START Extracted data

(* ===== verification/Ext2.v ===== *)
(** * ext2: the on-disk structures, the super block and block allocation

    Models [include/fs/ext2.h] (the structures and constants), [fs/ext2/super.c] and
    [fs/ext2/block.c].  The file system runs on any [BlockStore]; the structures of
    the disk are bytes of its pages, at the offsets the C compiler gives their
    fields.  [info] of the state is the in-memory inode ([ext2_inode_info_t]) the
    routine was called for; the super block information is fixed after mounting. *)

From Stdlib Require Import ZArith Lia String.
From S2P Require Import Prelude QLib Page BlockStore.
From stdpp Require Import base numbers list.
Open Scope Z_scope.

(** ** Structures

    A C structure: the fields in order, each with the size of its element and the
    number of elements.  A field starts at the next multiple of its element's size
    (fields have the alignment of their element on x86-32). *)
Record field := Field { f_name : string; f_size : Z; f_count : Z }.
Abbreviation struct := (list field).

Definition align_up (o a : Z) : Z := (o + a - 1) / a * a.

Fixpoint offsetof_from (o : Z) (s : struct) (name : string) : option Z :=
  match s with
  | [] => None
  | f :: s' =>
      let o' := align_up o (f_size f) in
      if String.eqb (f_name f) name then Some o'
      else offsetof_from (o' + f_size f * f_count f) s' name
  end.
Definition offsetof (s : struct) (name : string) : Z := default (-1) (offsetof_from 0 s name).

Definition end_of (s : struct) : Z :=
  fold_left (λ o f, align_up o (f_size f) + f_size f * f_count f) s 0.
Definition sizeof (s : struct) : Z :=
  align_up (end_of s) (fold_left (λ a f, Z.max a (f_size f)) s 1).

Section fields.
Open Scope string_scope.
Let u32_t n := Field n 4 1.
Let u16_t n := Field n 2 1.
Let u8_t n := Field n 1 1.

Definition ext2_superBlock : struct := [
  u32_t "inodeCnt"; u32_t "blockCnt"; u32_t "rBlockCnt"; u32_t "freeBlockCnt"; u32_t "freeInodeCnt";
  u32_t "firstDataBlock"; u32_t "logBlockSize"; u32_t "logFragmentSize"; u32_t "blockPerGroup";
  u32_t "fragmentsPerGroup"; u32_t "inodePerGroup"; u32_t "mountTime"; u32_t "writtenTime";
  u16_t "mountCnt"; u16_t "maxMountCnt"; u16_t "magic"; u16_t "state"; u16_t "error";
  u16_t "fsVersionMinor"; u32_t "fsckTime"; u32_t "fsckInterval"; u32_t "creatorOS";
  u32_t "fsVersionMajor"; u16_t "uid"; u16_t "gid"; u32_t "firstInode"; u16_t "inodeSize";
  u16_t "blockGroup"; u32_t "optionalFeature"; u32_t "requiredFeature"; u32_t "optionalFeatureRo";
  Field "uuid" 1 16; Field "volumeName" 1 16; Field "pathLastMount" 1 64; u32_t "algorithmsBitmap";
  u8_t "preallocateBlock"; u8_t "preallocateBlockDir"; u16_t "unused"; Field "journalId" 1 16;
  u32_t "journalInode"; u32_t "journalDevice"; u32_t "lastOrphan"; Field "hashSeed" 4 4;
  u8_t "defHashVersion"; Field "padding" 1 3; u32_t "defaultMountOpts"; u32_t "firstMetaBg";
  Field "unused2" 1 760].

Definition ext2_group_desc : struct := [
  u32_t "blockBitmapAddr"; u32_t "inodeBitmapAddr"; u32_t "inodeTableAddr"; u16_t "freeBlockCnt";
  u16_t "freeInodesCnt"; u16_t "dirNum"; Field "unused" 1 14].

Definition ext2_inode : struct := [
  u16_t "mode"; u16_t "uid"; u32_t "size"; u32_t "accessTime"; u32_t "createTime"; u32_t "modTime";
  u32_t "delTime"; u16_t "groupId"; u16_t "linkCnt"; u32_t "cntSectors"; u32_t "flags"; u32_t "osSpec";
  Field "blocks" 4 15; u32_t "generationNum"; u32_t "filAcl"; u32_t "dirAcl"; u32_t "fragmentAddr";
  Field "osSpec2" 4 3].

Definition ext2_directory_entry : struct := [
  u32_t "inode"; u16_t "entrySize"; u8_t "nameLen"; u8_t "type"].
End fields.

(** The sizes the disk format fixes. *)
Example ext2_sizes :
  (sizeof ext2_superBlock, sizeof ext2_group_desc, sizeof ext2_inode, sizeof ext2_directory_entry)
  = (1024, 32, 128, 8).
Proof. reflexivity. Qed.

Definition ROOT_INUM : Z := 2.
Definition SUPER_BLOCK_NO : Z := 2.
Definition N_DIRECT_BLOCK : Z := 12.
Definition N_BLOCKS : Z := N_DIRECT_BLOCK + 3.
Definition EXT2_SIGNATURE : Z := 0xef53.

(** The offsets the code reads. *)
Definition sizeof_gd : Z := Eval vm_compute in sizeof ext2_group_desc.
Definition gd_blockBitmapAddr : Z := Eval vm_compute in offsetof ext2_group_desc "blockBitmapAddr".
Definition gd_inodeBitmapAddr : Z := Eval vm_compute in offsetof ext2_group_desc "inodeBitmapAddr".
Definition gd_inodeTableAddr : Z := Eval vm_compute in offsetof ext2_group_desc "inodeTableAddr".
Definition gd_freeBlockCnt : Z := Eval vm_compute in offsetof ext2_group_desc "freeBlockCnt".
Definition gd_freeInodesCnt : Z := Eval vm_compute in offsetof ext2_group_desc "freeInodesCnt".
Definition gd_dirNum : Z := Eval vm_compute in offsetof ext2_group_desc "dirNum".
Definition sb_blockCnt : Z := Eval vm_compute in offsetof ext2_superBlock "blockCnt".
Definition sb_freeBlockCnt : Z := Eval vm_compute in offsetof ext2_superBlock "freeBlockCnt".
Definition sb_freeInodeCnt : Z := Eval vm_compute in offsetof ext2_superBlock "freeInodeCnt".
Definition sb_logBlockSize : Z := Eval vm_compute in offsetof ext2_superBlock "logBlockSize".
Definition sb_blockPerGroup : Z := Eval vm_compute in offsetof ext2_superBlock "blockPerGroup".
Definition sb_inodePerGroup : Z := Eval vm_compute in offsetof ext2_superBlock "inodePerGroup".
Definition sb_writtenTime : Z := Eval vm_compute in offsetof ext2_superBlock "writtenTime".
Definition sb_magic : Z := Eval vm_compute in offsetof ext2_superBlock "magic".
Definition sb_fsVersionMajor : Z := Eval vm_compute in offsetof ext2_superBlock "fsVersionMajor".
Definition sb_inodeSize : Z := Eval vm_compute in offsetof ext2_superBlock "inodeSize".

(** [struct super_block] (vfs.h), [struct info_descriptor] and [ext2_sb_info_t]. *)
Record super_block := SuperBlock { magic : Z; blockSize : Z; inodeSize : Z }.
Record info_descriptor := InfoDesc { inodeBitmapAddr : Z; blockBitmapAddr : Z; inodeTableAddr : Z }.
Record ext2_sb_info := SbInfo {
  sb : super_block; inodePerGroup : Z; blockPerGroup : Z; version : Z; groupCnt : Z;
  desc : list info_descriptor }.

(** [ext2_inode_info_t] without the generic inode. *)
Record inode_info := InodeInfo { blockCnt : Z; blocks : list Z }.

Definition EXT2_BLOCK2LBA (s : super_block) (no : Z) : Z := u32 (blockSize s / SECTOR_SIZE * no).
Definition EXT2_INODE2GROUP (ino : Z) (s : ext2_sb_info) : Z := u32 (ino - 1) / inodePerGroup s.

Section ext2.
Context {St : Type} `{B : BlockStore St}.

Definition ext2_block_read (no : Z) (s : super_block) : M St Z := bs_read (EXT2_BLOCK2LBA s no).

(** ** super.c *)

Definition EXT2_SB_BNO : Z := 0.
Definition DESCRIPTOR_PER_BLOCK (s : super_block) : Z := blockSize s / sizeof_gd.
Definition DESCRIPTOR_BID (gno : Z) (s : super_block) : Z := u32 (1 + gno / DESCRIPTOR_PER_BLOCK s).
Definition DESCRIPTOR_OFFSET (gno : Z) (s : super_block) : Z := gno mod DESCRIPTOR_PER_BLOCK s * sizeof_gd.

END Extracted data

Task description:
Answer with a single number, the count of lines above that contain "blockPerGroup".

Output for this exercise:
3